Besides waiting for your fans to send you stuff, you can also…
- Interrogate. The quick and dirty way to get something from others is to ask. You can easily send a few dozen emails or text messages a day asking what you want to create, whether it’s fan art, a video testimonial, a review of your last gig or whatever. You can reward attendees with a pizza party at your place. Remember that many people are bored and just waiting for the call…
- Host a contest or giveaway. Invite your fans to participate in a fun contest (e.g. “Our latest single is called ‘Battlefield of the Mind’, and we’d love to see how you’d turn that concept into a video. Create your best rendition and send it to us before date XYZ for the opportunity to name our next single.”) Ask participants to post the video on their own channels and also get permission to post the videos on your channels.
- Reuse. Turn quotes and testimonials into attractive Instagram graphics using Canva. Take clips from videos and turn them into memes. Take a bunch of videos and create a compilation. There are always opportunities to reuse the media you already have.

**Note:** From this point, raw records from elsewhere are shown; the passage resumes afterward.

(** * The child side of a process launch: childproc.c

    A shallow embedding of [src/java.base/unix/native/libjava/childproc.c]
    over a small model of the process and of the kernel it talks to:
    the descriptor table, [errno], the signal mask, the working
    directory, the [environ] pointer and a ledger of the system calls
    issued.  What the kernel decides on its own (interrupted or short
    transfers, the verdict of the program loader, of [chdir], whether
    the descriptor directory can be opened) is part of the world, so
    every function below computes. *)

From Stdlib Require Import ZArith Lia Ascii String List Bool.
From stdpp Require Import base option list gmap strings.

Local Open Scope Z_scope.

(** ** Platform constants

    The values of <errno.h>, <limits.h>, <unistd.h> and <fcntl.h> on
    Linux.  Only their being pairwise distinct matters below. *)

Definition ENOENT : Z := 2.
Definition EINTR : Z := 4.
Definition EIO : Z := 5.
Definition ENOEXEC : Z := 8.
Definition EBADF : Z := 9.
Definition EACCES : Z := 13.
Definition ENODEV : Z := 19.
Definition ENOTDIR : Z := 20.
Definition EPIPE : Z := 32.
Definition ENAMETOOLONG : Z := 36.
Definition ELOOP : Z := 40.
Definition ETIMEDOUT : Z := 110.
Definition ESTALE : Z := 116.
Lemma remindCurrentEvents_ticked env cfg now w dir :
  disk w = Some dir ->
  consistent dir ->
  exists w' dir',
    remindCurrentEvents env cfg now w = (Ok tt, w')
    /\ disk w' = Some dir' /\ consistent dir'.
Proof.
  intros Hdisk Hcons.
  assert (Hloop : exists w' dir',
            remindCurrentEvents env cfg now w = (Ok tt, w')
            /\ disk w' = Some dir' /\ tickedFrom env dir dir').
  { unfold remindCurrentEvents. rewrite bind_attempt.
    destruct (loadTodayEvents env now w) as [[events | err] w0] eqn:Hload; simpl.
    - unfold loadTodayEvents, bind, os_ReadDir in Hload. rewrite Hdisk in Hload.
      destruct (loadTodayEvents_loop_sound _ _ _ _ _ _ _ _ Hdisk Hload) as [Hd0 Hfrom].
      unfold bind at 1, ret.
      apply (remindEvents_loop_ticked env cfg now dir events w0 dir Hd0 Hcons).
      + intros name. by left.
      + intros e He. destruct (Hfrom e He) as [Hin | (name & r0 & _ & Hr0 & _ & ->)].
        { by apply elem_of_nil in Hin. }
        exists r0. split; [| done].
        destruct (zoneFixed_fields env r0) as (-> & _).
        by rewrite <- (Hcons name r0 Hr0).
    - assert (Hd0 : disk w0 = Some dir).
      { unfold loadTodayEvents, bind, os_ReadDir in Hload. rewrite Hdisk in Hload.
        apply loadTodayEvents_loop_world in Hload as [-> _]. done. }
      unfold bind, logLine, ret. simpl.
      eexists _, dir. split_and!; [reflexivity | done |]. intros name. by left. }
  destruct Hloop as (w' & dir' & Hrun & Hd' & Hticked).
  exists w', dir'. split_and!; try done.
  intros name r Hr. destruct (Hticked name) as [Hsame | (r0 & r1 & Hr0 & Hr1 & Hev & _)].
  - apply Hcons. congruence.
  - assert (r1 = r) by congruence. subst r1.
    rewrite (Hcons name r0 Hr0).
    destruct (zoneFixed_fields env r0) as (<- & _). by rewrite Hev.
Qed.

Lemma Decision_eqb_eq a b : Decision_eqb a b = true <-> a = b.
Proof. destruct a, b; simpl; split; intros; congruence. Qed.

Lemma announcedTimes_app d id ds1 ds2 :
  announcedTimes d id (ds1 ++ ds2)
  = (announcedTimes d id ds1 + announcedTimes d id ds2)%nat.
Proof. unfold announcedTimes. by rewrite List.filter_app, length_app. Qed.

Lemma announcedTimes_none d id ds :
  (d, id) ∉ ds -> announcedTimes d id ds = 0%nat.
Proof.
  unfold announcedTimes. induction ds as [| [d0 i0] ds IH]; [done |].
  intros Hnot. simpl.
  assert (Hrest : (d, id) ∉ ds) by (intros H; apply Hnot; by right).
  destruct (Decision_eqb d0 d) eqn:Hd; simpl; [| by apply IH].
  destruct (String.eqb_spec i0 id) as [-> | _]; [| by apply IH].
  apply Decision_eqb_eq in Hd. subst d0. exfalso. apply Hnot. by left.
Qed.

Lemma announcedTimes_pos d id ds :
  (0 < announcedTimes d id ds)%nat -> (d, id) ∈ ds.
Proof.
  induction ds as [| [d0 i0] ds IH]; [unfold announcedTimes; simpl; lia |].
  change ((d0, i0) :: ds) with ([(d0, i0)] ++ ds). rewrite announcedTimes_app.
  unfold announcedTimes at 1. simpl.
  destruct (Decision_eqb d0 d) eqn:Hd; simpl; [| intros H; right; apply IH; lia].
  destruct (String.eqb_spec i0 id) as [-> | _]; simpl;
    [| intros H; right; apply IH; lia].
  apply Decision_eqb_eq in Hd. subst d0. intros _. by left.
Qed.

Lemma announcedTimes_le_1 d id ds :
  NoDup ds.*2 -> (announcedTimes d id ds <= 1)%nat.
Proof.
  induction ds as [| [d0 i0] ds IH]; simpl; intros Hnodup;
    [unfold announcedTimes; simpl; lia |].
  apply NoDup_cons in Hnodup as [Hnotin Hnodup].
  change ((d0, i0) :: ds) with ([(d0, i0)] ++ ds). rewrite announcedTimes_app.
  specialize (IH Hnodup).
  unfold announcedTimes at 1. simpl.
  destruct (Decision_eqb d0 d); simpl; [| lia].
  destruct (String.eqb_spec i0 id) as [-> | _]; simpl; [| lia].
  rewrite announcedTimes_none; [lia |].
  intros Hin. apply Hnotin. apply list_elem_of_fmap. by exists (d, id).
Qed.

Lemma reminderInterval_instants cfg e e' :
  instant (StartTime (Event e')) = instant (StartTime (Event e)) ->
  instant (EndTime (Event e')) = instant (EndTime (Event e)) ->
  reminderInterval cfg e' = reminderInterval cfg e.
Proof. unfold reminderInterval, Sub. by intros -> ->. Qed.

Lemma recordAfter_fields cfg now e :
  Event (recordAfter cfg now e) = Event e
  /\ (LastTimeReminded (recordAfter cfg now e) = LastTimeReminded e
      \/ LastTimeReminded (recordAfter cfg now e) = now).
Proof. unfold recordAfter. repeat case_match; simpl; auto. Qed.

Lemma announcement_Remind cfg now e id :
  announcement cfg now e = Some (Remind, id) ->
  due cfg now e = true
  /\ shouldRemindEvent cfg now e = true
  /\ LastTimeReminded (recordAfter cfg now e) = now.
Proof.
  unfold announcement, due, recordAfter.
  destruct (shouldAnnounceEventStart now e); [discriminate |].
  destruct (shouldCheckEventStarted now e); [discriminate |].
  destruct (shouldRemindEvent cfg now e); [done |].
  destruct (shouldAnnounceEventEnd now e); discriminate.
Qed.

3. Content Syndication and Distribution
The videos go on YouTube. Live streams go to Facebook. Articles go to your blog.
There are certain conventions that we have come to accept, not realizing that there are often multiple homes for a single piece of content. The idea itself isn’t sexy, but the results of wider distribution and syndication can be quite surprising.
Videos, for example, can easily get 2x, 3x, 4x (and even 10x) the results when distributed across a wider base of platforms (not just YouTube) – Facebook, Instagram, Twitter, TikTok, LinkedIn, et Moreover.

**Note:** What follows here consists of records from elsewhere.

(** * device-coap-c: the CoAP request pipeline of [coap-server.c] and the
      init callback of the device service, as a shallow embedding.

    The development follows the C source function by function:
    - the numeric payload decoders [read_data_float64], [read_data_int32]
      and [read_data_string], over models of libc's [strtol] and [strtod]
      that take what ISO C leaves open from the C library ([libc]);
    - the path router [parse_path], over a model of [strtok];
    - the request handler [data_handler];
    - [find_security_mode] and [coap_init];
    - [resolve_address] and [run_server].

    Calls to the collaborators (logger, device registry, publisher) are
    recorded in an event trace, so that statements about "exactly once" and
    about log severity are statements about that trace. *)

From Stdlib Require Import ZArith Ascii String List Lia Bool.
From Stdlib Require Import DecimalString DecimalZ DecimalPos.
From stdpp Require Import base option list strings gmap.

Local Open Scope Z_scope.

(** ** Bytes and characters *)

(** [uint8_t] and [char]: eight-bit values. *)
Abbreviation uint8_t := ascii (only parsing).

Definition NUL : ascii := Ascii.zero.

Definition char_code (c : ascii) : Z := Z.of_N (N_of_ascii c).

Definition is_nul (c : ascii) : bool := char_code c =? 0.

(** [isspace] in the C locale: space, \t, \n, \v, \f, \r. *)
Definition isspace (c : ascii) : bool :=
  let n := char_code c in (n =? 32) || ((9 <=? n) && (n <=? 13)).

Definition isdigit (c : ascii) : bool :=
  let n := char_code c in (48 <=? n) && (n <=? 57).

Definition digit_value (c : ascii) : Z := char_code c - 48.

(** Length of the longest prefix of [s] whose characters satisfy [p]
    (what [strspn] computes for a character class). *)
Fixpoint span (p : ascii -> bool) (s : list ascii) : nat :=
  match s with
  | c :: s' => if p c then S (span p s') else O
  | [] => O
  end.

(** Value of a sequence of decimal digits, most significant first, on top
    of an accumulator. *)
Fixpoint digits_acc (acc : Z) (ds : list ascii) : Z :=
  match ds with
  | [] => acc
  | d :: ds' => digits_acc (10 * acc + digit_value d) ds'
  end.

Definition digits_value (ds : list ascii) : Z := digits_acc 0 ds.

(** ** The collaborators' event trace *)

Inductive iot_loglevel_t :=
| IOT_LOG_ERROR
| IOT_LOG_WARN
| IOT_LOG_INFO
| IOT_LOG_DEBUG.

#[global] Instance iot_loglevel_eq_dec : EqDecision iot_loglevel_t.
Proof. solve_decision. Defined.

(** Typed values handed to the publisher ([iot_data_t]). *)

(** A [double] is represented by the exact value of the literal that
    [strtod] converted, [(-1)^neg * mant * radix^exp] with [radix] 10 for
    decimal and 2 for hexadecimal literals; the binary64 number is the one
    nearest to it. Rounding plays no part in the decoders' control flow. *)
Inductive double :=
| DFinite (neg : bool) (mant : Z) (radix : Z) (exp : Z)
| DInfinity (neg : bool)
| DNaN.

Definition dbl_zero : double := DFinite false 0 10 0.

Inductive iot_data_t :=
| IOT_DATA_FLOAT64 (d : double)
| IOT_DATA_INT32 (i : Z)
| IOT_DATA_STRING (str : list ascii).   (* the characters, without the terminator *)

(** One call to a collaborator. Log entries keep the severity and the
    format string; a device handle is named by the device's [name], and
    the lookup records the handle it hands out (none for an unknown
    name). *)
Inductive event :=
| EvLog (level : iot_loglevel_t) (fmt : string)
| EvGetDevice (name : string) (handle : option string)
| EvFreeDevice (dev : option string)
| EvPostReadings (device resource : string) (value : iot_data_t)
| EvDataFree (value : iot_data_t).

(** A computation that returns a value and appends to the trace. *)
Definition IO (A : Type) : Type := A * list event.

Definition io_ret {A} (a : A) : IO A := (a, []).

Definition io_bind {A B} (m : IO A) (k : A -> IO B) : IO B :=
  let '(a, t1) := m in
  let '(b, t2) := k a in
  (b, t1 ++ t2).

Definition emit (e : event) : IO unit := (tt, [e]).

Declare Scope io_scope.
Delimit Scope io_scope with io.
Notation "x <- m ;; k" := (io_bind m (fun x => k))
  (at level 100, m at next level, right associativity) : io_scope.
Notation "m ;;; k" := (io_bind m (fun _ => k))
  (at level 100, right associativity) : io_scope.
Local Open Scope io_scope.

Definition iot_log_error (fmt : string) : IO unit := emit (EvLog IOT_LOG_ERROR fmt).
Definition iot_log_info (fmt : string) : IO unit := emit (EvLog IOT_LOG_INFO fmt).
Definition iot_log_debug (fmt : string) : IO unit := emit (EvLog IOT_LOG_DEBUG fmt).

(** ** libc: [strtol] and [strtod] (ISO C 7.22.1) *)

Definition ERANGE : Z := 34.
Definition EINVAL : Z := 22.

(** Where ISO C leaves the C library a choice that the decoders can see.
    When [strtol] or [strtod] performs no conversion, ISO C has it return
    zero with [endptr] at the start of the string and says nothing of
    [errno]; POSIX allows [EINVAL] there. [no_conversion_errno] is what
    [errno] holds after such a call, the caller having stored 0 before
    it. *)
Class libc := {
  no_conversion_errno : Z
}.

(** glibc stores nothing when no conversion is done. *)
Definition glibc : libc := {| no_conversion_errno := 0 |}.

(** musl stores [EINVAL]. It is the C library of the image the service
    is built and run in (scripts/Dockerfile.alpine), and the one meant
    wherever no other is named. *)
#[export] Instance musl : libc := {| no_conversion_errno := EINVAL |}.

(** [long] of the LP64 targets the service is built for. *)
Definition LONG_MAX : Z := 2 ^ 63 - 1.
Definition LONG_MIN : Z := - 2 ^ 63.

Definition INT32_MAX : Z := 2147483647.
Definition INT32_MIN : Z := -2147483648.

(** An optional sign at the head of [s]: whether it is a minus, and how
    many characters it takes. *)
Definition scan_sign (s : list ascii) : bool * nat :=
  match s with
  | c :: _ =>
      if Ascii.eqb c "-" then (true, 1%nat)
      else if Ascii.eqb c "+" then (false, 1%nat)
      else (false, O)
  | [] => (false, O)
  end.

There are also many inexpensive tools that can be used to easily distribute your blog content to 20 social networks, such as Only Wire.
How to implement this
I could point you to many other automation tools and dozens of destinations where you can put your content. But as I mentioned at the start, when a big idea is reduced to a tactic, it tends not to work.
So here are some things to keep in mind about content distribution and syndication (before worrying about being “everywhere”):
- Always know what the goal is. What are you trying to accomplish with your content and distribution schedule? What results are you trying to produce? Document and reference yourself often and avoid venturing outside the scope of your plan.
- Create a follow-up plan. Monitor your channels and respond to comments as much as possible.
- Use a targeted call to action. Most people aren’t ready to buy from you after consuming a single blog post or music video. So your call to action should be something like “like our page” or “join our free newsletter” so you can capture the attention you’ve worked hard to earn.
- Track results. Just because you can post to dozens of destinations doesn’t mean they’ll all be useful or effective. If you can automate most of your postings, fine, but otherwise you have to track and evaluate the results of each destination, and after six to 12 months keep the winners and prune the rest.
The only trick to generating more great ideas is to think big.
Very often, instead of going for what we want, we go for something that we think is easier to get.
But because most people fight for the fruits at hand instead of shooting for the moon, there’s always less competition at the top.
Start thinking bigger. You can build your following organically and it doesn’t have to take forever.
David Andrew Wiebe is the founder and CEO of The seat of the musical entrepreneur and author of four books, including the acclaimed The New Music Industry: Adapting, Growing and Thriving in The Information Age. Wiebe has built a long career in songwriting, live performance, recording, session playing, production work and teaching music.